Unfortunately, with a network of this type that requires the client to enter a code in a web browser, you won't be able to use your Radio directly. There's no web browser in the radio, so no way to submit that web form.

Since all of these systems are different (in each hotel or chain), there's really no practical way for us to build support for this type of thing into the SoundBridge.

The only way I know of to make this work is to have the radio behind a NAT-enabled router, so that a PC or Mac connected to the router can submit the web form. Since all clients behind the NAT "look" the same to the hotel system, once a computer has submitted the form, the Radio will also be able to use the network.

The only good way I can think of to do this is with a small wireless router of your own, connected to an in-room Ethernet port.

Perhaps if you explain to the hotel staff that you'd like to use a Wi-Fi product with their network, but it has no web browser, they can offer a solution. For example, it might be possible for them to explicitly allow a specific MAC address, which you could look up on your Radio's System Configuration -> Show Wi-Fi Status screen.
Topic Author
Posts: 4
Joined: Tue Jul 03, 2007 11:23 pm
Location: Houston, TX

re: R1000 Radio on Hotel Wi-Fi?

Wed Jul 04, 2007 7:28 am

Sorry for the duplication. I posted to the 3 lists that seemed appropriate, casting a net for someone who might have suggestions. I didn't know that all were moderated by the same tech folks...

Anyway, I was able to contact the Wi-Fi provider directly, and an EXTREMELY helpful tech was able to configure the local server (?) to allow the radio to access the local network.

ROKUMike, you also suggested buying a personal router to connect both the radio and PC to the network. I'd be happy to do this, as I'm sure I can't count on such accomodating service from other hotel's providers. Problem is, most of the hotels I use seem only to now have wireless networks, w/o Ethernet jacks in the rooms. Can you suggest a kind of router that would work with both wired (when available) and wireless networks?

Thanks again for the advice.
Posts: 82
Joined: Wed Dec 29, 2004 5:33 pm
Location: Richmond, VA

Fri Jul 06, 2007 7:45 pm

My experience is different. I see Ethernet jacks more often now in hotels than four years ago. I think wifi is too troublesome for hotels/motels to manage.
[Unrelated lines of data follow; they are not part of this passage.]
Lemma in_is_ready_rejects_rule_witness :
  inbound (ready_feed "mix_doubles")
  = [Parses (msg_is_ready "mix_doubles"); Parses msg_new_game]
  /\ at_key (msg_is_ready "mix_doubles") "cmd" = ok (JString "is_ready")
  /\ at_key (msg_is_ready "mix_doubles") "game" = ok (game_of "mix_doubles")
  /\ at_key (game_of "mix_doubles") "rule" = ok (JString "mix_doubles")
  /\ "mix_doubles"%string <> "normal"%string
  /\ in_is_ready (ready_feed "mix_doubles")
     = (inl UnexpectedRule,
        {| reachable := reachable (ready_feed "mix_doubles");
           inbound := [Parses msg_new_game];
           writes_left := writes_left (ready_feed "mix_doubles");
           io := io (ready_feed "mix_doubles") ++ [ReadLine] |}).
Proof.
  assert (H : "mix_doubles"%string <> "normal"%string) by discriminate.
  split; [reflexivity|]. split; [reflexivity|]. split; [reflexivity|].
  split; [reflexivity|]. split; [exact H|].
  exact (in_is_ready_rejects_rule (dc := library) (wire := codec)
           (ready_feed "mix_doubles")
           (msg_is_ready "mix_doubles") (game_of "mix_doubles")
           [Parses msg_new_game] "mix_doubles"
           eq_refl eq_refl eq_refl eq_refl H).
Defined.
Lemma trimStart_escape_markup s : trimStart (escape_markup s) = escape_markup (trimStart s).
Proof.
  induction s as [|c s IH]; [reflexivity|]. rewrite (escape_markup_cons c s). cbn [trimStart].
  destruct (is_white_space c) eqn:Hc.
  - rewrite (escape_markup_white_space c Hc), append_cons, append_nil_l. cbn [trimStart].
    rewrite Hc. exact IH.
  - destruct (proj2 (proj2 (escape_markup_char c)) Hc) as (x & r & Hx & Hws & _).
    rewrite (escape_markup_cons c s), Hx, append_cons. cbn [trimStart]. rewrite Hws.
    reflexivity.
Qed.

Lemma trimEnd_append a b :
  trimEnd (a +:+ b) = match trimEnd b with
                      | EmptyString => trimEnd a
                      | r => a +:+ r
                      end.
Proof.
  induction a as [|x a IH].
  - rewrite append_nil_l. destruct (trimEnd b); reflexivity.
  - rewrite append_cons. cbn [trimEnd]. rewrite IH.
    destruct (trimEnd b) as [|y r]; [reflexivity|].
    rewrite !append_cons. destruct a; reflexivity.
Qed.

Lemma escape_markup_empty s : escape_markup s = "" -> s = "".
Proof.
  destruct s as [|c s]; [reflexivity|]. rewrite (escape_markup_cons c s).
  destruct c as [[] [] [] [] [] [] [] []]; discriminate.
Qed.

Lemma trimEnd_escape_markup s : trimEnd (escape_markup s) = escape_markup (trimEnd s).
Proof.
  induction s as [|c s IH]; [reflexivity|].
  rewrite (escape_markup_cons c s), trimEnd_append, IH. cbn [trimEnd].
  destruct (trimEnd s) as [|y r] eqn:Hs.
  - change (escape_markup "") with "".
    destruct (is_white_space c) eqn:Hc.
    + rewrite (escape_markup_white_space c Hc). cbn [trimEnd]. rewrite Hc. reflexivity.
    + destruct (proj2 (proj2 (escape_markup_char c)) Hc) as (x & t & Hx & _ & He).
      rewrite Hx. exact He.
  - destruct (escape_markup (String y r)) as [|y' r'] eqn:He.
    + apply escape_markup_empty in He. discriminate He.
    + rewrite (escape_markup_cons c (String y r)), He. reflexivity.
Qed.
Ethernet is plug and go, config free.

So because of this for years now I always travel with a portable WAP so I can plug it in the Ethernet jack and have wifi in the room for my PC and anyone else's PC in the room too. This should work as RokuMike describes.
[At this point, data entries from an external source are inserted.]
(** The application api has lost its routes. *)
Definition routelessWorld : World := {|
  reply_CliCommand := reply_CliCommand sampleWorld;
  reply_CliCommandWithoutTerminalOutput := fun h args =>
    if decide (args = ["curl"; "/v2/apps/app-1/routes"]) then (["routes:none"], None)
    else reply_CliCommandWithoutTerminalOutput sampleWorld h args;
  reply_SpaceFields := reply_SpaceFields sampleWorld;
  reply_Getwd := reply_Getwd sampleWorld;
  reply_ReadDir := reply_ReadDir sampleWorld;
  reply_LookPath := reply_LookPath sampleWorld;
  reply_Run := reply_Run sampleWorld;
  reply_ReadFile := reply_ReadFile sampleWorld |}.

(** The CLI configuration cannot be read. *)
Definition noConfigWorld : World := {|
  reply_CliCommand := reply_CliCommand sampleWorld;
  reply_CliCommandWithoutTerminalOutput := reply_CliCommandWithoutTerminalOutput sampleWorld;
  reply_SpaceFields := fun _ => inr "config.json: permission denied";
  reply_Getwd := reply_Getwd sampleWorld;
  reply_ReadDir := reply_ReadDir sampleWorld;
  reply_LookPath := reply_LookPath sampleWorld;
  reply_Run := reply_Run sampleWorld;
  reply_ReadFile := reply_ReadFile sampleWorld |}.

(** The manifest file cannot be read. *)
Definition unreadableWorld : World := {|
  reply_CliCommand := reply_CliCommand sampleWorld;
  reply_CliCommandWithoutTerminalOutput := reply_CliCommandWithoutTerminalOutput sampleWorld;
  reply_SpaceFields := reply_SpaceFields sampleWorld;
  reply_Getwd := reply_Getwd sampleWorld;
  reply_ReadDir := reply_ReadDir sampleWorld;
  reply_LookPath := reply_LookPath sampleWorld;
  reply_Run := reply_Run sampleWorld;
  reply_ReadFile := fun _ _ => ("", Some "open seed.yml: no such file or directory") |}.

(** Every target fails, every other command succeeds. *)
Definition targetlessWorld : World := {|
  reply_CliCommand := fun _ args =>
    match args with
    | c :: _ => if String.eqb c "target" then ([], Some "FAILED") else ([], None)
    | [] => ([], None)
    end;
  reply_CliCommandWithoutTerminalOutput := reply_CliCommandWithoutTerminalOutput sampleWorld;
  reply_SpaceFields := reply_SpaceFields sampleWorld;
  reply_Getwd := reply_Getwd sampleWorld;
  reply_ReadDir := reply_ReadDir sampleWorld;
  reply_LookPath := reply_LookPath sampleWorld;
  reply_Run := reply_Run sampleWorld;
  reply_ReadFile := reply_ReadFile sampleWorld |}.

(** The organization beta cannot be created. *)
Definition pickyWorld : World := {|
  reply_CliCommand := fun _ args =>
    if decide (args = ["create-org"; "beta"]) then ([], Some "FAILED") else ([], None);
  reply_CliCommandWithoutTerminalOutput := reply_CliCommandWithoutTerminalOutput sampleWorld;
  reply_SpaceFields := reply_SpaceFields sampleWorld;
  reply_Getwd := reply_Getwd sampleWorld;
  reply_ReadDir := reply_ReadDir sampleWorld;
  reply_LookPath := reply_LookPath sampleWorld;
  reply_Run := reply_Run sampleWorld;
  reply_ReadFile := reply_ReadFile sampleWorld |}.

(** A codec that reads the routes of api as two entries and no resource. *)
Definition oddCodec : Codec := {|
  yaml_Unmarshal := yaml_Unmarshal sampleCodec;
  json_PaginatedApplicationResources := json_PaginatedApplicationResources sampleCodec;
  json_RetrieveAParticularApp := json_RetrieveAParticularApp sampleCodec;
  json_ListAllRoutesForTheApp := fun _ => Some (ListAllRoutesForTheApp.mk 2 []);
  json_RetrieveAParticularDomain := json_RetrieveAParticularDomain sampleCodec |}.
I use an ASUS WL-330g but Linksys makes one as do others. ... odelmenu=1
Roku M1000, M500, SB Radios, Netflix Player, WiFi, Win7, Windows Home Server, Verizon FIOS router

Fri Jul 06, 2007 11:09 pm

I use an Apple AirPort Express.

Unfortunately, I don't know of any routers that would do NAT from one Wi-Fi network to another. That doesn't mean that one doesn't exist! Just that I don't know about it. Perhaps somebody else can shed some light!
Posts: 1
Joined: Sat Feb 02, 2013 10:32 am

Re: R1000 on Hotel Wi-Fi?

Sat Feb 02, 2013 10:39 am

If you are traveling with a Mac computer (e.g. Mac Book Pro), all you need is an Ethernet wire! You can enable Ethernet sharing on your Mac - there are many instructions on how to do this; for example: ... t-sharing/

After accepting the hotel's terms and conditions, all you need to do is to plug the Roku box into your outgoing Ethernet port.

:!: Note: it's very important to disable this feature once you are back in a normal environment, because it can cause issues on a wider network.